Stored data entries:
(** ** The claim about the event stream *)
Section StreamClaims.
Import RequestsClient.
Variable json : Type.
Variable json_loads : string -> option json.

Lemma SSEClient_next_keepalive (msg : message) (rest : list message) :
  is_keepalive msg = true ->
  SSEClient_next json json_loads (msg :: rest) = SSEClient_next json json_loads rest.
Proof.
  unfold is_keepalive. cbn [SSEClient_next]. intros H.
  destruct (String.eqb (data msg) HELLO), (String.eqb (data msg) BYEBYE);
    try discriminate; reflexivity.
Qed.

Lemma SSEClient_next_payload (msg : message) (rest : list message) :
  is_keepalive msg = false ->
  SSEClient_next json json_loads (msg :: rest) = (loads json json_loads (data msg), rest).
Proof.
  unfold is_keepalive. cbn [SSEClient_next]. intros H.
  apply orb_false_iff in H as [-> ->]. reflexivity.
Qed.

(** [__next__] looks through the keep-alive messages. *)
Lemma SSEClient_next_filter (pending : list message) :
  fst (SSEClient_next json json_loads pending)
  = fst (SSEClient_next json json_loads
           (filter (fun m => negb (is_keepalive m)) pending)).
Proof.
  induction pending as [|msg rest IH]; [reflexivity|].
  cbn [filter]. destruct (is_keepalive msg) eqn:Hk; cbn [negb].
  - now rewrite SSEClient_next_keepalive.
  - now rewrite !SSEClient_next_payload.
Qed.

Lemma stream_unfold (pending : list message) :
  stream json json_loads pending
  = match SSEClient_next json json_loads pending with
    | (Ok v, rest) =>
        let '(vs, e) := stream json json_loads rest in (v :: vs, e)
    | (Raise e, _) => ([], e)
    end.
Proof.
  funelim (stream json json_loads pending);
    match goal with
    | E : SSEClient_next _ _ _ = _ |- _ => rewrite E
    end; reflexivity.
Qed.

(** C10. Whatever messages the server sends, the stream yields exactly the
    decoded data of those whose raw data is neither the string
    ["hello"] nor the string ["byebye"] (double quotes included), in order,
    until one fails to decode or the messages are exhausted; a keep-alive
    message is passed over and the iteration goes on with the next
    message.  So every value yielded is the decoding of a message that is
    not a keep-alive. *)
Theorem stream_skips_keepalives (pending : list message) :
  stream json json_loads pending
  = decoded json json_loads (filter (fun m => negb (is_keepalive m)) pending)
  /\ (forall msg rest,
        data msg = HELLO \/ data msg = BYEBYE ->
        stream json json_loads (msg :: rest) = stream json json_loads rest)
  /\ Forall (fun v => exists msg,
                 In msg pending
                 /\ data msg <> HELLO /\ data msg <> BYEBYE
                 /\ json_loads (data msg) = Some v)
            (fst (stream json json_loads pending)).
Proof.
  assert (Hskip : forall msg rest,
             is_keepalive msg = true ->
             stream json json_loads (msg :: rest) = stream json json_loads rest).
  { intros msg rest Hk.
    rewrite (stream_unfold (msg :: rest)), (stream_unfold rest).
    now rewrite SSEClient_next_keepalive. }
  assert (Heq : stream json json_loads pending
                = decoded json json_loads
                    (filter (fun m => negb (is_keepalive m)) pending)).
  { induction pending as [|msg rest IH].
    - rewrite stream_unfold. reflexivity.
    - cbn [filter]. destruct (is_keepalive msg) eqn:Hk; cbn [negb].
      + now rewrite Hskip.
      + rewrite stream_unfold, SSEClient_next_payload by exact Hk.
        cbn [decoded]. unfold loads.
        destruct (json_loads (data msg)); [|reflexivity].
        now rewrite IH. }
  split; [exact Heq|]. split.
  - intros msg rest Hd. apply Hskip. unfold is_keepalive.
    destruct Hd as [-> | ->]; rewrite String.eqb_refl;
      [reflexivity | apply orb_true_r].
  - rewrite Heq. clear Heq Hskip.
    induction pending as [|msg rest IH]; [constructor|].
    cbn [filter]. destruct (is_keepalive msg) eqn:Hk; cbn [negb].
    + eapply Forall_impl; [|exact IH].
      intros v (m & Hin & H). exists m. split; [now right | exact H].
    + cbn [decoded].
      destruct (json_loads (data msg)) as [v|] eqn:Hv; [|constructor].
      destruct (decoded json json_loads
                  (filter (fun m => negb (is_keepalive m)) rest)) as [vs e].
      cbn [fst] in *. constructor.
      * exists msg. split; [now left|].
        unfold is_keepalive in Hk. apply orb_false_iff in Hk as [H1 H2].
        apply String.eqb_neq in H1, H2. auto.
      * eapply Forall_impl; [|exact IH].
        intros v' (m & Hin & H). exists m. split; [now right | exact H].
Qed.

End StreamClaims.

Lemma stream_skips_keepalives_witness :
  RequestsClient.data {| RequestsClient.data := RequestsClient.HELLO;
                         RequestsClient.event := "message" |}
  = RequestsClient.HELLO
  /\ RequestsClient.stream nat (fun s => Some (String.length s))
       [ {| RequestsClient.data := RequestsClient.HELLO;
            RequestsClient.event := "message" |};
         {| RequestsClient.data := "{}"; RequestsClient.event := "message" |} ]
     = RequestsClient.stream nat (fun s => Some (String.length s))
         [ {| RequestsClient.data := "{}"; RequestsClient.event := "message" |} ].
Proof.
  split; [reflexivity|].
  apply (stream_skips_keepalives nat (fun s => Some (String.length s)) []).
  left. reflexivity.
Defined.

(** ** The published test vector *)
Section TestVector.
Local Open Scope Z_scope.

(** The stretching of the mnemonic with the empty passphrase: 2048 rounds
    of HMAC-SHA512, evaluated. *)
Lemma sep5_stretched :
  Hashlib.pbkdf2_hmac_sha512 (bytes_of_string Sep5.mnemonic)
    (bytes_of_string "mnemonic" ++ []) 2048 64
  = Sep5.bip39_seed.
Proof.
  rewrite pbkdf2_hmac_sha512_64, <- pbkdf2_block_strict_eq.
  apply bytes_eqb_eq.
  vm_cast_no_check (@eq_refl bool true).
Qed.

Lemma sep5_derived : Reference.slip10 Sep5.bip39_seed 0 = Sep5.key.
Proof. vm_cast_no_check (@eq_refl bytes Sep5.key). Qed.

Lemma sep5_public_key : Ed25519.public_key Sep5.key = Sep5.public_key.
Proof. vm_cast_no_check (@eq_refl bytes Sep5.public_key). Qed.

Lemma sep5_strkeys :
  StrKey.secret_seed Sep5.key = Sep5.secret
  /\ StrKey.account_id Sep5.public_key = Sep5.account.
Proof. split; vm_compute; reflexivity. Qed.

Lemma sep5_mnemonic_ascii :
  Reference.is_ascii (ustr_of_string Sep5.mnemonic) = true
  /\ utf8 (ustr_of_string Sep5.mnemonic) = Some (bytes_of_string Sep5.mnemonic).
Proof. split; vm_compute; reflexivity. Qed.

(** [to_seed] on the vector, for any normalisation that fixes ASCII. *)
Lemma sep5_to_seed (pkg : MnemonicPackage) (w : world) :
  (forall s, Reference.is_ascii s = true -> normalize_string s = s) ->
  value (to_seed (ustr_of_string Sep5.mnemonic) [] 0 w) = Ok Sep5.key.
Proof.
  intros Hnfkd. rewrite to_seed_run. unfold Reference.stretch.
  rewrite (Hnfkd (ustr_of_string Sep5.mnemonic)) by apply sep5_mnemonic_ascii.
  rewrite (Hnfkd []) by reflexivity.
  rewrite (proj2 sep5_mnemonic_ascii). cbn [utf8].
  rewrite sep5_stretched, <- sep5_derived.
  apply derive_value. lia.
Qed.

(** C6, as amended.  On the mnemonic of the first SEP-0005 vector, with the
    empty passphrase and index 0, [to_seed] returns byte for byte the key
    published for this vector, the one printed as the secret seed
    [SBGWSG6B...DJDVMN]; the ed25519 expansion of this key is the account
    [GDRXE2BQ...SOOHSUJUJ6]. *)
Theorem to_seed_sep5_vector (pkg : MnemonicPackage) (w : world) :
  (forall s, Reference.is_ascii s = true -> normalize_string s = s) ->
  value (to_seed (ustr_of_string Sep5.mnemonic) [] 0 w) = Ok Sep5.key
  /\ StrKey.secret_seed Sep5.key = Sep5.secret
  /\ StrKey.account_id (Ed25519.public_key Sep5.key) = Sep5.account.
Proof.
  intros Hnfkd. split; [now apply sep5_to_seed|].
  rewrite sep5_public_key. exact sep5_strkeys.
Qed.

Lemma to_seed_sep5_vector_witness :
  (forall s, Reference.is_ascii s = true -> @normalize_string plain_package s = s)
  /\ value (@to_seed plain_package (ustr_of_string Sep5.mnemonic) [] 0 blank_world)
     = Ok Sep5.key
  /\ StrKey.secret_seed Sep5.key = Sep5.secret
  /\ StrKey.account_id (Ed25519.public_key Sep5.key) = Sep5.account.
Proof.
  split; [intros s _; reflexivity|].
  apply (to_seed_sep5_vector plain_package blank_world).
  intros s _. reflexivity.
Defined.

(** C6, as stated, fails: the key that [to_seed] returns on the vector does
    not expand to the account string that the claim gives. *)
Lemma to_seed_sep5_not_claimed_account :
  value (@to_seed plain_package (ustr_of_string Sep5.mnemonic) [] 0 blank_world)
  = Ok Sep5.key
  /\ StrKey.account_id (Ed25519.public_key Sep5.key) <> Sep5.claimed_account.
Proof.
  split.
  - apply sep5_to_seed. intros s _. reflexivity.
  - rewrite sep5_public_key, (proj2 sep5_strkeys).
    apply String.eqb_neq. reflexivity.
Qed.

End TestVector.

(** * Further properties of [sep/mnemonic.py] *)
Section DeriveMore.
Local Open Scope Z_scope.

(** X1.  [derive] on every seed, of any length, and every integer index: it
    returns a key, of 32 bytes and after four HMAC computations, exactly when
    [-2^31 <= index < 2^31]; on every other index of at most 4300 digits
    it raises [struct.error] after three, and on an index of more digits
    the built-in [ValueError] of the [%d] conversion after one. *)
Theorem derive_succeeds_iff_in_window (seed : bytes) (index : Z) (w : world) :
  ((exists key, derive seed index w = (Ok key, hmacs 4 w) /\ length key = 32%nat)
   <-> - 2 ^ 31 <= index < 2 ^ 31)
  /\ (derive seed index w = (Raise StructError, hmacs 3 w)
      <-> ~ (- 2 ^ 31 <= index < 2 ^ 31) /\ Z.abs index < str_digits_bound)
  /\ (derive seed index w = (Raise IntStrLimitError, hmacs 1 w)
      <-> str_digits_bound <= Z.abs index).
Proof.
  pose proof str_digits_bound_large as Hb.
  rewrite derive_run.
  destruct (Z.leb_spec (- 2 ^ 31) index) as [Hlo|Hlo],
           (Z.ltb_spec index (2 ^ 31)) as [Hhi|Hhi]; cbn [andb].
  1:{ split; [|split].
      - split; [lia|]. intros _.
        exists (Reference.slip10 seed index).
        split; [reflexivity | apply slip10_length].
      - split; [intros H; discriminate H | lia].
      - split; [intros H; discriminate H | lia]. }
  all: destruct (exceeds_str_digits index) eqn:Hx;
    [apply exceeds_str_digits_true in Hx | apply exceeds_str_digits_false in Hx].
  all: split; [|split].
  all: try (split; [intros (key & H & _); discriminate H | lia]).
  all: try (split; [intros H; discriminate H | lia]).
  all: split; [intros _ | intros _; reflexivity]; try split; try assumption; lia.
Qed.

== What needs to be done ==
Look above for the line containing "apply (stream_skips_keepalives nat". Output from there through the line containing "(** The stretching", exactly and inclusively.

== Reply ==
  apply (stream_skips_keepalives nat (fun s => Some (String.length s)) []).
  left. reflexivity.
Defined.

(** ** The published test vector *)
Section TestVector.
Local Open Scope Z_scope.

(** The stretching of the mnemonic with the empty passphrase: 2048 rounds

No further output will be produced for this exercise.